#[global] Instance data_input_spec : DataInputSpec t := {
  in_ok := inv; remaining := remaining; read_byte_spec := view_read_byte; read_bytes_spec := view_read_bytes
}.

#[global] Instance index_input : IndexInput t := {
  file_pointer := file_pointer; seek := seek; read_buffer := read_buffer
}.
#[global] Instance index_input_spec : IndexInputSpec t.
Proof.
  split; cbn; unfold inv, remaining, seek, file_pointer, read_buffer; cbn; intros n s Hs Hn;
    rewrite length_drop in Hn; rewrite ?drop_drop.
  - split; [lia|done].
  - rewrite decide_True by lia. cbn. split; [done|]. split; [lia|done].
Qed.

#[global] Instance seek_end_input : SeekEndSpec t.
Proof.
  intros s Hs. cbn in *. unfold inv, remaining, seek, file_pointer in *. cbn. rewrite length_drop.
  split; [lia|]. apply drop_ge. lia.
Qed.

(** The view is a file that is always read in place. *)
#[global] Instance file_input : FileInput t := read_buffer.
#[global] Instance file_input_spec : FileInputSpec t.
Proof.
  refine {| contents := data_ |}; cbn; unfold inv, remaining, file_pointer, seek.
  - done.
  - intros s b r s' Hs Hp Hr. unfold read_byte. destruct (_ !! _) eqn:E; [|done]. intros [= <- <-].
    apply lookup_lt_Some in E. cbn. split; [done|lia].
  - intros n s Hs Hn. cbn. split; [done|lia].
  - intros n s Hs Hn. unfold read_buffer. rewrite decide_True by done. cbn. split; [done|lia].
  - intros p s Hs Hp. split; [cbn; lia|done].
  - intros n s Hs Hn. unfold read_persistent, file_input, read_buffer. rewrite decide_True by done. cbn. rewrite drop_drop. split; [done|]. split; [lia|done].
Defined.

Lemma view_direct f n p (s : t) : at_ f p s -> (p + n <= length f)%nat -> is_Some (Streams.read_buffer n s).1.
Proof. intros (_ & <- & <- & _) Hn. cbn in *. unfold read_buffer. rewrite decide_True by done. by eexists. Qed.

End BytesView.

(** [length], [reopen] and [dup] of [bytes_view_input]: copies *)
Definition view_inputs : input_operations BytesView.t := mkInputOps BytesView.view_length Some Some.

Lemma view_at (f : list Z) (q : nat) : (q <= length f)%nat -> at_ f q (BytesView.Make f q).
Proof. intros Hq. split; [exact Hq|]. split; [done|]. by split. Qed.

Lemma view_laws f : input_laws f view_inputs.
Proof. split; intros s q Hs; [|by exists s..]. destruct Hs as (_ & E & _). cbn in *. by rewrite <-E. Qed.


(** ** [remapped_bytes_view_input] *)
Module Remapped.

Record t := Make { view : BytesView.t; mapping_ : list (nat * nat) }.

(** [std::lower_bound] on the first components: the number of leading pairs below [t] *)
Fixpoint lower_bound (m : list (nat * nat)) (t : nat) : nat :=
  match m with
  | [] => 0
  | (a, _) :: m => if decide (a < t)%nat then S (lower_bound m t) else 0%nat
  end.

(** [None]: the decrement of [mapping_.begin()], undefined in the code *)
Definition src_to_internal (m : list (nat * nat)) (t : nat) : option nat :=
  let i := lower_bound m t in
  let back := match i with O => None | S i => m !! i end in
  it ← match m !! i with
       | None => back
       | Some (a, b) => if decide (t < a)%nat then back else Some (a, b)
       end;
  Some (snd it + (t - fst it))%nat.

(** One iteration of the loop of [file_pointer]: the best pair so far and its distance. *)
Definition closest (addr : nat) (acc : option nat * (nat * nat)) (m : nat * nat) : option nat * (nat * nat) :=
  if decide (snd m < addr)%nat then
    let d := (addr - snd m)%nat in
    match fst acc with
    | Some diff => if decide (d < diff)%nat then (Some d, m) else acc
    | None => (Some d, m)
    end
  else acc.

(** [None] for [diff] is [numeric_limits<size_t>::max()]. *)
Definition file_pointer (s : t) : nat :=
  let addr := BytesView.file_pointer (view s) in
  match mapping_ s with
  | [] => 0
  | front :: _ =>
      let '(diff, src) := foldl (closest addr) (None, front) (mapping_ s) in
      match diff with
      | None => 0
      | Some _ => fst src + (addr - snd src)
      end
  end%nat.

Definition seek (pos : nat) (s : t) : option t :=
  p ← src_to_internal (mapping_ s) pos; Some (Make (BytesView.seek p (view s)) (mapping_ s)).
Definition read_buffer_at (offset size : nat) (s : t) : option (option (list Z) * t) :=
  p ← src_to_internal (mapping_ s) offset;
  let '(b, v) := BytesView.read_buffer_at p size (view s) in Some (b, Make v (mapping_ s)).
Definition read_bytes_at (offset size : nat) (s : t) : option (list Z * t) :=
  p ← src_to_internal (mapping_ s) offset;
  let '(b, v) := BytesView.read_bytes_at p size (view s) in Some (b, Make v (mapping_ s)).

(** The constructor's sort, by the first component. *)
Definition by_first (x y : nat * nat) : Prop := (fst x <= fst y)%nat.
#[local] Instance by_first_dec x y : Decision (by_first x y).
Proof. unfold by_first. apply _. Defined.
Definition construct (data : list Z) (mapping : list (nat * nat)) : t :=
  Make (BytesView.reset data) (merge_sort by_first mapping).






End Remapped.

(** ** Lemmas *)

Lemma write_vint_spec {S} `{DataOutputSpec S} v s : out_ok s ->
  out_ok (write_vint v s) /\ written (write_vint v s) = written s ++ VInt.vwrite32 v.
Proof. apply out_iter_spec. Qed.

Lemma shift_pack_word w val b : 1 <= w -> is_word (w - 1) val -> is_word w (shift_pack w val b) /\
  shift_pack w val b = 2 * val + Z.b2z b.
Proof.
  intros Hw Hv. unfold is_word in *.
  assert (2 ^ w = 2 * 2 ^ (w - 1)) as E by (rewrite <-Z.pow_succ_r by lia; f_equal; lia).
  assert (shift_pack w val b = 2 * val + Z.b2z b) as ->.
  { unfold shift_pack. rewrite wrap_small by (rewrite Z.shiftl_mul_pow2 by lia; unfold is_word; lia).
    rewrite Z.lor_comm, lor_low_high by (lia || destruct b; unfold is_word; simpl; lia). lia. }
  destruct b; simpl; lia.
Qed.

Lemma shift_unpack_pack w val b : 1 <= w -> is_word (w - 1) val -> shift_unpack (shift_pack w val b) = (b, val).
Proof.
  intros Hw Hv. destruct (shift_pack_word w val b Hw Hv) as (_ & ->). unfold shift_unpack, is_word in *.
  change 1 with (Z.ones 1) at 1. rewrite Z.land_ones, Z.shiftr_div_pow2 by lia. change (2 ^ 1) with 2.
  rewrite (Z.add_comm (2 * val)), (Z.mul_comm 2), Z_mod_plus_full, Z.div_add by lia.
  by destruct b.
Qed.

Lemma delta_from w prev l : 0 <= w -> Forall (is_word w) l ->
  delta_decode_from w prev (delta_encode_from w prev l) = l.
Proof.
  intros Hw Hl. revert prev. induction Hl as [|x l Hx Hl IH]; intros prev; simpl; [done|].
  rewrite wrap_add_l. replace (x - prev + prev) with x by lia. rewrite wrap_small by done.
  by rewrite IH.
Qed.

(** The value a written float is read back as. *)
Definition zvfloat_result (v : Z) : Z :=
  let iv := ftoi32 v in
  if (-1 <=? iv) && (iv <=? 125) then float_of_uint32 (wrap 32 iv) else v.

Lemma ftoi32_int v : is_int 32 (ftoi32 v).
Proof. unfold ftoi32, ftoi. apply make_sortable_int; [lia|]. by apply to_signed_range. Qed.

Lemma i32tof_ftoi32 v : is_word 32 v -> i32tof (ftoi32 v) = v.
Proof. intros. by apply itof_ftoi. Qed.

(** The positive branch of [read_zvfloat] reassembles the four bytes of an integer. *)
Lemma zvfloat_positive_parts b0 b1 b2 b3 : Forall is_byte [b0; b1; b2; b3] ->
  Z.lor (Z.lor (b3 <<[32] 24) (wrap 16 (to_signed 16 (le_value [b1; b2])) <<[32] 8)) b0
  = le_value [b0; b1; b2; b3].
Proof.
  intros H. pose proof (le_value_range [b1; b2]) as Hr. repeat rewrite Forall_cons in *.
  destruct H as (H0 & H1 & H2 & H3 & _). specialize (Hr ltac:(auto)). simpl in Hr.
  rewrite wrap_to_signed by lia. rewrite (wrap_small 16) by done.
  rewrite Fixed.shiftl_byte by (done || lia).
  rewrite wrap_small.
  - cbn [le_value]. rewrite !Z.shiftl_0_l, !Z.lor_0_r, !Z.shiftl_lor, !Z.shiftl_shiftl by lia. lor_ac.
  - unfold is_word in *. rewrite Z.shiftl_mul_pow2 by lia. cbn [le_value] in *. lia.
Qed.

(** The bytes of a written float do not depend on the output. *)
Definition zvfloat_bytes (v : Z) : list Z := write_zvfloat v ([] : list Z).

Lemma out_iter_list bs (l : list Z) : out_iter bs l = l ++ bs.
Proof. exact (proj2 (out_iter_spec bs l I)). Qed.

Lemma zvfloat_bytes_eq v : zvfloat_bytes v =
  let iv := ftoi32 v in
  if (-1 <=? iv) && (iv <=? 125) then [to_byte (Z.lor 0x80 (1 + iv))]
  else if negb (float_sign 32 v) then Fixed.write32 (wrap 32 iv)
  else 0xFF :: Fixed.write32 (wrap 32 iv).
Proof.
  unfold zvfloat_bytes, write_zvfloat. cbv zeta.
  destruct ((-1 <=? ftoi32 v) && (ftoi32 v <=? 125)); [done|].
  destruct (negb (float_sign 32 v)); unfold write_int; by rewrite out_iter_list.
Qed.

Lemma write_zvfloat_spec {S} `{DataOutputSpec S} v (s : S) : out_ok s ->
  out_ok (write_zvfloat v s) /\ written (write_zvfloat v s) = written s ++ zvfloat_bytes v.
Proof.
  intros Hs. rewrite zvfloat_bytes_eq. unfold write_zvfloat. cbv zeta.
  destruct ((-1 <=? ftoi32 v) && (ftoi32 v <=? 125)); [by apply write_byte_spec|].
  destruct (negb (float_sign 32 v)); [by apply out_iter_spec|].
  destruct (write_byte_spec 0xFF s Hs) as (H1 & H2).
  destruct (out_iter_spec (Fixed.write32 (wrap 32 (ftoi32 v))) _ H1) as (H3 & H4).
  split; [done|]. unfold write_int. by rewrite H4, H2, <-app_assoc.
Qed.

Lemma read_short_bytes {S} `{DataInputSpec S} b0 b1 r (s : S) : in_ok s -> Forall is_byte [b0; b1] ->
  remaining s = b0 :: b1 :: r ->
  exists s', read_short s = Some (to_signed 16 (le_value [b1; b0]), s') /\ in_ok s' /\ remaining s' = r.
Proof.
  intros Hs Hb Hr. pose proof (Fixed.read16_reads s) as Hsim.
  destruct (Hsim Hs (le_value [b1; b0]) r) as (s' & E & H').
  { simpl ahead. rewrite Hr. by apply read16_le. }
  exists s'. unfold read_short. by rewrite E.
Qed.

Lemma read_zvfloat_small {S} `{DataInputSpec S} v r (s : S) : in_ok s ->
  -1 <= ftoi32 v <= 125 -> remaining s = zvfloat_bytes v ++ r ->
  exists s', read_zvfloat s = Some (zvfloat_result v, s') /\ in_ok s' /\ remaining s' = r.
Proof.
  intros Hs Hiv Hr. rewrite zvfloat_bytes_eq in Hr. unfold zvfloat_result, read_zvfloat. cbv zeta in *.
  rewrite (proj2 (andb_true_iff _ _)) in Hr |- * by (split; apply Z.leb_le; lia).
  destruct (read_byte_spec _ _ _ Hs Hr) as (s' & -> & H'). exists s'. split; [|done]. cbn [mbind option_bind].
  clear Hr. remember (ftoi32 v) as iv eqn:Eiv. clear Eiv.
  assert (exists n, (n < 127)%nat /\ iv = Z.of_nat n - 1) as (n & Hn & ->).
  { exists (Z.to_nat (iv + 1)). lia. }
  assert (forall m, (m < 127)%nat ->
    (0xFF =? to_byte (Z.lor 0x80 (1 + (Z.of_nat m - 1)))) = false /\
    (Z.land (to_byte (Z.lor 0x80 (1 + (Z.of_nat m - 1)))) 0x80 =? 0) = false /\
    Z.land (to_byte (Z.lor 0x80 (1 + (Z.of_nat m - 1)))) 0x7F = Z.of_nat m) as Htab.
  { intros m Hm. assert (forallb (fun m =>
      negb (0xFF =? to_byte (Z.lor 0x80 (1 + (Z.of_nat m - 1)))) &&
      negb (Z.land (to_byte (Z.lor 0x80 (1 + (Z.of_nat m - 1)))) 0x80 =? 0) &&
      (Z.land (to_byte (Z.lor 0x80 (1 + (Z.of_nat m - 1)))) 0x7F =? Z.of_nat m)) (seq 0 127) = true) as Hall
      by (vm_compute; reflexivity).
    rewrite forallb_forall in Hall. specialize (Hall m ltac:(apply in_seq; lia)).
    apply andb_prop in Hall as [Hall H3]. apply andb_prop in Hall as [H1 H2].
    apply negb_true_iff in H1, H2. apply Z.eqb_eq in H3. auto. }
  destruct (Htab n Hn) as (-> & -> & ->). done.
Qed.

Lemma read_zvfloat_negative {S} `{DataInputSpec S} v r (s : S) : in_ok s -> is_word 32 v ->
  remaining s = 0xFF :: Fixed.write32 (wrap 32 (ftoi32 v)) ++ r ->
  exists s', read_zvfloat s = Some (v, s') /\ in_ok s' /\ remaining s' = r.
Proof.
  intros Hs Hv Hr. destruct (read_byte_spec _ _ _ Hs Hr) as (s1 & E1 & Hs1 & Hr1).
  destruct (read_int_spec _ _ _ Hs1 (ftoi32_int v) Hr1) as (s2 & E2 & H2).
  exists s2. split; [|done]. unfold read_zvfloat. rewrite E1. cbn [mbind option_bind].
  rewrite Z.eqb_refl, E2. cbn [mbind option_bind].
  by rewrite i32tof_ftoi32.
Qed.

####

*What to do*. Set down exactly the lines of the listing above, from the line holding "destruct (read_int_spec _" through its last line, with nothing added.

*Output below*.
  destruct (read_int_spec _ _ _ Hs1 (ftoi32_int v) Hr1) as (s2 & E2 & H2).
  exists s2. split; [|done]. unfold read_zvfloat. rewrite E1. cbn [mbind option_bind].
  rewrite Z.eqb_refl, E2. cbn [mbind option_bind].
  by rewrite i32tof_ftoi32.
Qed.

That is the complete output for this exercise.